Sources: Lawrence Berkeley National Lab
How long does it take to develop a utility-scale solar or wind project?
A typical utility-scale solar or wind project takes 3–7 years from initial site selection to commercial operation. Key phases include: site control and environmental review (6–18 months), permitting and zoning approval (12–24 months), interconnection studies and grid upgrades (3–5 years), financing and offtake agreements (6–12 months), and construction (6–18 months). Interconnection delays are currently the longest phase for most projects.
Sources: SEIA
What permits are required for a solar or wind project?
Solar and wind projects require multiple permits depending on location: local zoning or conditional use permits, building permits, electrical permits, stormwater and erosion control permits, and potentially state environmental reviews. Federal permits may be needed for projects on federal land or affecting wetlands, endangered species, or cultural resources. Most utility-scale projects also require interconnection agreements from the relevant grid operator and utility.
Sources: SEIA
Why do some communities oppose solar and wind projects?
Community opposition to renewable energy projects—sometimes called NIMBYism—typically centers on concerns about visual impact, property values, land use change (especially on farmland), and perceived health or environmental effects. Opposition is often driven by lack of information, distrust of developers, or feeling excluded from the planning process.
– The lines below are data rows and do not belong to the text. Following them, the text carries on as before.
(* ===== verification/BitboardOps.v ===== *)
(** * Correctness of the bitboard operations

    A board is read as a set of cells through its flat bits ([rbit]); set and
    test, the row shift and the box dilations are characterised on cells. *)

From Stdlib Require Import ZArith Lia.
From stdpp Require Import base list numbers.
From S2P Require Import Prelude Bitboard.

(** ** Words *)

(** Word [i] of a buffer; 0 outside of it. *)
Definition wd (l : list Z) (i : Z) : Z := default 0 (zget l i).

(** Bit [p] of a buffer read as one long integer. *)
Definition rbit (l : list Z) (p : Z) : bool := Z.testbit (wd l (p / 64)) (p mod 64).

Definition words_ok (l : list Z) : Prop := ∀ i, in_u64 (wd l i).

Lemma in_u64_bits w : in_u64 w ↔ 0 ≤ w ∧ ∀ k, 64 ≤ k → Z.testbit w k = false.
Proof.
  unfold in_u64. split.
  - intros [H1 H2]. split; [done|]. intros k Hk.
    destruct (decide (w = 0)) as [->|]; [apply Z.testbit_0_l|].
    apply Z.bits_above_log2; [done|]. apply Z.log2_lt_pow2; [lia|].
    eapply Z.lt_le_trans; [exact H2|]. apply Z.pow_le_mono_r; lia.
  - intros [H1 H2]. split; [done|].
    assert (w = w mod 2 ^ 64) as ->; [|apply Z.mod_pos_bound; lia].
    apply Z.bits_inj'. intros k Hk. destruct (decide (k < 64)).
    + by rewrite Z.mod_pow2_bits_low.
    + rewrite Z.mod_pow2_bits_high by lia. apply H2. lia.
Qed.

Lemma in_u64_0 : in_u64 0.
Proof. split; [done|reflexivity]. Qed.

Lemma in_u64_lor a b : in_u64 a → in_u64 b → in_u64 (Z.lor a b).
Proof.
  rewrite !in_u64_bits. intros [Ha Ha'] [Hb Hb']. split; [by apply Z.lor_nonneg|].
  intros k Hk. by rewrite Z.lor_spec, Ha', Hb'.
Qed.

Lemma in_u64_land a b : in_u64 a → in_u64 b → in_u64 (Z.land a b).
Proof.
  rewrite !in_u64_bits. intros [Ha Ha'] [Hb Hb']. split; [apply Z.land_nonneg; by left|].
  intros k Hk. by rewrite Z.land_spec, Ha', Hb'.
Qed.

Lemma in_u64_shiftr a n : 0 ≤ n → in_u64 a → in_u64 (Z.shiftr a n).
Proof.
  rewrite !in_u64_bits. intros Hn [Ha Ha']. split; [by apply Z.shiftr_nonneg|].
  intros k Hk. rewrite Z.shiftr_spec by lia. apply Ha'. lia.
Qed.

Lemma in_u64_shl a n : in_u64 (u64_shl a n).
Proof. unfold in_u64, u64_shl. apply wrap_u_range. lia. Qed.

Lemma u64_shl_spec a n k :
  0 ≤ k → Z.testbit (u64_shl a n) k = (k <? 64) && Z.testbit a (k - n).
Proof.
  intros Hk. unfold u64_shl, wrap_u. destruct (Z.ltb_spec k 64).
  - rewrite Z.mod_pow2_bits_low, Z.shiftl_spec by lia. done.
  - rewrite Z.mod_pow2_bits_high by lia. done.
Qed.

Lemma zget_wd l i : 0 ≤ i < zlen l → zget l i = Some (wd l i).
Proof. intros H. unfold wd. by destruct (zget_lt l i H) as [x ->]. Qed.

Lemma vget_wd l i : 0 ≤ i < zlen l → vget l i = Ok (wd l i).
Proof. intros H. apply vget_ok. by apply zget_wd. Qed.

Lemma wd_out l i : i < 0 ∨ zlen l ≤ i → wd l i = 0.
Proof.
  intros H. unfold wd. destruct (zget l i) eqn:E; [|done].
  apply zget_Some_lt in E. lia.
Qed.

Lemma wd_zset l i j x :
  0 ≤ i < zlen l → wd (zset l i x) j = if decide (i = j) then x else wd l j.
Proof. intros H. unfold wd. rewrite zget_zset by done. by case_decide. Qed.

Lemma wd_repeat n i : wd (vec_repeat 0 n) i = 0.
Proof.
  unfold wd. destruct (zget _ i) as [x|] eqn:E; [|done]. unfold zget, vec_repeat in E.
  case_decide; [|done]. apply lookup_replicate in E as [-> _]. done.
Qed.

Lemma words_ok_zset l i x : words_ok l → in_u64 x → 0 ≤ i < zlen l → words_ok (zset l i x).
Proof. intros H Hx Hi j. rewrite wd_zset by done. by case_decide. Qed.

Lemma words_ok_repeat n : words_ok (vec_repeat 0 n).
Proof. intros i. rewrite wd_repeat. apply in_u64_0. Qed.

Lemma divmod64 i k : 0 ≤ k < 64 → (64 * i + k) / 64 = i ∧ (64 * i + k) mod 64 = k.
Proof.
  intros Hk. split.
  - symmetry. apply (Z.div_unique _ _ _ k); lia.
  - symmetry. apply (Z.mod_unique _ _ i); lia.
Qed.

Lemma rbit_word l i k : 0 ≤ k < 64 → rbit l (64 * i + k) = Z.testbit (wd l i) k.
Proof. intros Hk. unfold rbit. by destruct (divmod64 i k Hk) as [-> ->]. Qed.

Lemma rbit_out l p : p < 0 ∨ 64 * zlen l ≤ p → rbit l p = false.
Proof.
  intros H. unfold rbit. rewrite wd_out; [apply Z.testbit_0_l|].
  pose proof (Z.div_mod p 64 ltac:(lia)). pose proof (Z.mod_pos_bound p 64 ltac:(lia)). lia.
Qed.

(** A statement about all bits is one about the bits of every word. *)
Lemma rbit_ind (P : Z → Prop) :
  (∀ i k, 0 ≤ k < 64 → P (64 * i + k)) → ∀ p, P p.
Proof.
  intros H p. rewrite (Z.div_mod p 64) by lia. apply H. apply Z.mod_pos_bound. lia.
Qed.

(** ** The word loops *)

Lemma or_words_spec dst src ds ss n :
  0 ≤ n → 0 ≤ ds → ds + n ≤ zlen dst → 0 ≤ ss → ss + n ≤ zlen src →
  ∃ dst', or_words dst src ds ss n = Ok dst' ∧ zlen dst' = zlen dst ∧
    ∀ i, wd dst' i = if decide (ds ≤ i < ds + n) then Z.lor (wd dst i) (wd src (ss + (i - ds)))
                     else wd dst i.
Proof.
  intros Hn Hds Hd Hss Hs. unfold or_words.
  apply (for_range_inv (fun w d => zlen d = zlen dst ∧
    ∀ i, wd d i = if decide (ds ≤ i < ds + w) then Z.lor (wd dst i) (wd src (ss + (i - ds)))
                  else wd dst i) 0 n); [done| |].
  { split; [done|]. intros i. by rewrite decide_False by lia. }
  intros w d Hw [Hl Hd']. rewrite vget_wd by lia. cbn. rewrite vget_wd by lia. cbn.
  rewrite vset_ok by lia. eexists. split; [done|]. split; [by rewrite zlen_zset|].
  intros i. rewrite wd_zset by lia. destruct (decide (ds + w = i)) as [<-|].
  - rewrite decide_True by lia. rewrite Hd', decide_False by lia. by rewrite Z.add_simpl_l.
  - rewrite Hd'. destruct (decide (ds ≤ i < ds + w)).
    + by rewrite decide_True by lia.
    + by rewrite decide_False by lia.
Qed.

Lemma mask_words_spec dst m ds n :
  0 ≤ n → 0 ≤ ds → ds + n ≤ zlen dst → n ≤ zlen m →
  ∃ dst', mask_words dst m ds n = Ok dst' ∧ zlen dst' = zlen dst ∧
    ∀ i, wd dst' i = if decide (ds ≤ i < ds + n) then Z.land (wd dst i) (wd m (i - ds))
                     else wd dst i.
Proof.
  intros Hn Hds Hd Hm. unfold mask_words.
  apply (for_range_inv (fun w d => zlen d = zlen dst ∧
    ∀ i, wd d i = if decide (ds ≤ i < ds + w) then Z.land (wd dst i) (wd m (i - ds))
                  else wd dst i) 0 n); [done| |].
  { split; [done|]. intros i. by rewrite decide_False by lia. }
  intros w d Hw [Hl Hd']. rewrite vget_wd by lia. cbn. rewrite vget_wd by lia. cbn.
  rewrite vset_ok by lia. eexists. split; [done|]. split; [by rewrite zlen_zset|].
  intros i. rewrite wd_zset by lia. destruct (decide (ds + w = i)) as [<-|].
  - rewrite decide_True by lia. rewrite Hd', decide_False by lia. by rewrite Z.add_simpl_l.
  - rewrite Hd'. destruct (decide (ds ≤ i < ds + w)).
    + by rewrite decide_True by lia.
    + by rewrite decide_False by lia.
Qed.

(** ** The row shift *)

(** [wd] after a loop that rewrites word [i] from the old row. *)
Lemma word_loop (f : Z → Z) body (out : list Z) n :
  0 ≤ n ≤ zlen out →
  (∀ i o, 0 ≤ i < n → zlen o = zlen out → ∃ o', body i o = Ok o' ∧ zlen o' = zlen out ∧
     ∀ j, wd o' j = if decide (i = j) then f i else wd o j) →
  ∃ o', for_range 0 n body out = Ok o' ∧ zlen o' = zlen out ∧
    ∀ i, wd o' i = if decide (0 ≤ i < n) then f i else wd out i.
Proof.
  intros Hn Hb.
  apply (for_range_inv (fun w o => zlen o = zlen out ∧
    ∀ i, wd o i = if decide (0 ≤ i < w) then f i else wd out i) 0 n); [lia| |].
  { split; [done|]. intros i. by rewrite decide_False by lia. }
  intros w o Hw [Hl Ho]. destruct (Hb w o Hw Hl) as (o' & -> & Hl' & Ho').
  exists o'. split; [done|]. split; [done|]. intros i. rewrite Ho', Ho.
  destruct (decide (w = i)) as [<-|]; [by rewrite decide_True by lia|].
  destruct (decide (0 ≤ i < w)); [by rewrite decide_True by lia|].
  by rewrite decide_False by lia.
Qed.

(** The word a shift by [sx] stores at [i], before masking. *)
Definition shifted_word (row : list Z) (sx i : Z) : Z :=
  if 0 <? sx then Z.lor (u64_shl (wd row i) sx) (Z.shiftr (wd row (i - 1)) (64 - sx))
  else Z.lor (Z.shiftr (wd row i) (- sx)) (u64_shl (wd row (i + 1)) (64 + sx)).

Lemma shifted_word_bit row sx i k :
  words_ok row → - 64 < sx < 64 → sx ≠ 0 → 0 ≤ k < 64 →
  Z.testbit (shifted_word row sx i) k = rbit row (64 * i + k - sx).
Proof.
  intros Hok Hsx Hne Hk. unfold shifted_word. destruct (Z.ltb_spec 0 sx).
  - rewrite Z.lor_spec, u64_shl_spec, Z.shiftr_spec by lia.
    destruct (Z.ltb_spec k 64); [|lia]. cbn [andb].
    destruct (decide (sx ≤ k)).
    + replace (64 * i + k - sx) with (64 * i + (k - sx)) by lia. rewrite rbit_word by lia.
      rewrite (proj2 (proj1 (in_u64_bits _) (Hok (i - 1)))) by lia. by rewrite orb_false_r.
    + replace (64 * i + k - sx) with (64 * (i - 1) + (k + (64 - sx))) by lia.
      rewrite rbit_word by lia. by rewrite Z.testbit_neg_r by lia.
  - rewrite Z.lor_spec, u64_shl_spec, Z.shiftr_spec by lia.
    destruct (Z.ltb_spec k 64); [|lia]. cbn [andb].
    destruct (decide (k - sx < 64)).
    + replace (64 * i + k - sx) with (64 * i + (k - sx)) by lia. rewrite rbit_word by lia.
      rewrite (Z.testbit_neg_r _ (k - (64 + sx))) by lia.
      rewrite orb_false_r. done.
    + replace (64 * i + k - sx) with (64 * (i + 1) + (k - (64 + sx))) by lia.
      rewrite rbit_word by lia.
      rewrite (proj2 (proj1 (in_u64_bits _) (Hok i))) by lia. done.
Qed.

Lemma shift_row_words out row sx rmask :
  - 64 < sx < 64 → zlen out = zlen row → zlen rmask = zlen row →
  ∃ out', shift_row out row sx rmask = Ok out' ∧ zlen out' = zlen row ∧
    ∀ i, 0 ≤ i < zlen row → wd out' i =
      Z.land (if sx =? 0 then wd row i else shifted_word row sx i) (wd rmask i).
Proof.
  intros Hsx Hlo Hlm. pose proof (zlen_nonneg row). unfold shift_row.
  destruct (Z.eqb_spec sx 0) as [->|Hne].
  { destruct (word_loop (fun i => Z.land (wd row i) (wd rmask i))
      (fun i out => r ← vget row i; m ← vget rmask i; vset out i (Z.land r m)) out (zlen row))
      as (o' & -> & Hl & Ho); [lia| |].
    - intros i o Hi Ho. rewrite !vget_wd by lia. cbn. rewrite vset_ok by lia.
      eexists. split; [done|]. split; [by rewrite zlen_zset|]. intros j. apply wd_zset. lia.
    - eexists. split; [done|]. split; [lia|]. intros i Hi. by rewrite Ho, decide_True. }
  assert (∀ body, (∀ i o, 0 ≤ i < zlen row → zlen o = zlen out →
     ∃ o', body i o = Ok o' ∧ zlen o' = zlen out ∧
       ∀ j, wd o' j = if decide (i = j) then shifted_word row sx i else wd o j) →
     ∃ out', (o1 ← for_range 0 (zlen row) body out; mask_words o1 rmask 0 (zlen row)) = Ok out'
       ∧ zlen out' = zlen row ∧
       ∀ i, 0 ≤ i < zlen row → wd out' i = Z.land (shifted_word row sx i) (wd rmask i)) as Hgo.
  { intros body Hbody.
    destruct (word_loop (shifted_word row sx) body out (zlen row)) as (o1 & -> & Hl1 & Ho1);
      [lia|done|]. rewrite ok_bind.
    destruct (mask_words_spec o1 rmask 0 (zlen row)) as (o2 & -> & Hl2 & Ho2); [lia..|].
    exists o2. split; [done|]. split; [lia|]. intros i Hi.
    rewrite Ho2, decide_True by lia. rewrite Ho1, decide_True by lia. by rewrite Z.sub_0_r. }
  destruct (Z.ltb_spec 0 sx); apply Hgo; intros i o Hi Ho;
    rewrite (vget_wd row i) by lia; rewrite ok_bind;
    rewrite vset_ok by lia; rewrite ok_bind.
  - assert (as_u32 sx = sx) as -> by (apply wrap_u_small; lia).
    rewrite (Z.mod_small sx), (Z.mod_small (64 - sx)) by lia.
    unfold shifted_word. destruct (Z.ltb_spec 0 sx); [|lia].
    destruct (Z.ltb_spec 0 i).
    + rewrite (vget_wd row (i - 1)), ok_bind by lia.
      rewrite vget_wd, ok_bind by (rewrite zlen_zset; lia).
      rewrite vset_ok by (rewrite zlen_zset; lia).
      eexists. split; [done|]. split; [by rewrite !zlen_zset|]. intros j.
      rewrite !wd_zset by (rewrite ?zlen_zset; lia).
      destruct (decide (i = j)) as [->|]; [by rewrite decide_True by done|done].
    + eexists. split; [done|]. split; [by rewrite !zlen_zset|]. intros j.
      rewrite wd_zset by lia. rewrite (wd_out row (i - 1)) by lia.
      by rewrite Z.shiftr_0_l, Z.lor_0_r.
  - assert (as_u32 (- sx) = - sx) as -> by (apply wrap_u_small; lia).
    rewrite (Z.mod_small (- sx)), (Z.mod_small (64 - - sx)) by lia.
    replace (64 - - sx) with (64 + sx) by lia.
    unfold shifted_word. destruct (Z.ltb_spec 0 sx); [lia|].
    destruct (Z.ltb_spec (i + 1) (zlen row)).
    + rewrite (vget_wd row (i + 1)), ok_bind by lia.
      rewrite vget_wd, ok_bind by (rewrite zlen_zset; lia).
      rewrite vset_ok by (rewrite zlen_zset; lia).
      eexists. split; [done|]. split; [by rewrite !zlen_zset|]. intros j.
      rewrite !wd_zset by (rewrite ?zlen_zset; lia).
      destruct (decide (i = j)) as [->|]; [by rewrite decide_True by done|done].
    + eexists. split; [done|]. split; [by rewrite !zlen_zset|]. intros j.
      rewrite wd_zset by lia. rewrite (wd_out row (i + 1)) by lia.
      change (u64_shl 0 (64 + sx)) with (wrap_u 64 (Z.shiftl 0 (64 + sx))).
      by rewrite Z.shiftl_0_l, Z.lor_0_r.
Qed.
Research shows that early community engagement, transparent communication, local benefit agreements, and visual screening can significantly reduce opposition.
Sources: American Clean Power
How can communities ensure they benefit from renewable energy projects?
Communities can negotiate host community agreements that include: property tax payments or PILOT (payment in lieu of taxes) agreements, community benefit funds for local programs, local hiring requirements for construction and operations, road maintenance agreements, visual screening and setback requirements, and decommissioning bonds. Engaging early in the permitting process—before project approval—gives communities the most leverage to negotiate meaningful benefits.
Sources: American Clean Power
What is FERC Order 2023 and how does it affect renewable energy?
FERC Order 2023 is a landmark federal rule issued in 2023 to reform the interconnection process. It requires grid operators to study projects in clusters rather than one-by-one, implement firm deadlines, impose penalties for delays, and require financial commitments earlier in the process to filter out speculative projects. The reforms aim to cut interconnection timelines from 5+ years to 2–3 years and clear the massive backlog of projects waiting to connect to the grid.